For this Text Of The Week, I am going to go into detail about the boring yet somehow and somewhat interesting book, How To Be Alone by Jonathan Franzen. Before you raise an eyebrow or two and question why an oxymoron describes this fiction book, let me give you a taste of the book. In the beginning, Jonathan brings the reader along the hard times during in adulthood life, zooming in on his father in particular. His father had been diagnosed with Alzheimer's and it was tremendously affecting Jon's mother and the rest of his family. With the sad details of how his father’s last days were spent as he aged back down to a baby, I had been pulled into the book and was gripping onto the edge of my seat with the plot building slowly and the details only getting denser.
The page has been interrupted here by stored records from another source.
(** * A contact book: fields, records, the address book, the upcoming
    birthdays report and the command handlers of [HW-1.py].

    The Python program is embedded shallowly.  A Python [str] is the list
    of its code points; Python exceptions are values of [exn] and a call
    that may raise returns an [outcome]; [Record] objects live in a heap of
    objects addressed by reference, and the address book maps names to
    references, in insertion order. *)

From Stdlib Require Import ZArith NArith List String Ascii Lia Bool.
From stdpp Require Import base list.
Import ListNotations.

Local Open Scope Z_scope.

(** ** Python strings *)

(** A [str] is a sequence of Unicode code points. *)
Definition str := list N.

(** An ASCII literal of the source as a [str]. *)
Definition lit (s : string) : str := map N_of_ascii (list_ascii_of_string s).

Fixpoint str_eqb (a b : str) : bool :=
  match a, b with
  | [], [] => true
  | x :: a', y :: b' => N.eqb x y && str_eqb a' b'
  | _, _ => false
  end.

(** [sep.join(parts)]. *)
Fixpoint join (sep : str) (parts : list str) : str :=
  match parts with
  | [] => []
  | [p] => p
  | p :: rest => p ++ sep ++ join sep rest
  end.

(** ** The Unicode character database, as far as digits go

    [str.isdigit], the regular expression class [\d] and [int()] consult
    the Unicode character database.  The tables are those of UCD 14.0.0
    (CPython 3.11). *)
Module Unicode.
That was the first chapter. The next chapter consisted of nothing but Jonathan contemplating whether or not to write another book while he was laying down on a couch surrounded by food and television Not only was this chapter boring, it lacked the small details that he had presented in the previous chapter. Where was the motivation? Why wasn't he describing how his pen glided across the paper as his creative mind exploded with ideas? These questions flew through my mind as I read page after page, the content just not improving after each flip. The content had its ups and downs, at some points being so boring to me that it eventually became a hassle to read. Pushing through those hard-to-read-chapters, I began to notice the author's purpose. With the sophisticated diction, dense detail, and his anecdotes, I realize how the book highlighted the struggles of the author, his successes, and the times where he questioned himself. Although not fully done the book, the boringness of the content is going away and my interest is being pulled back in.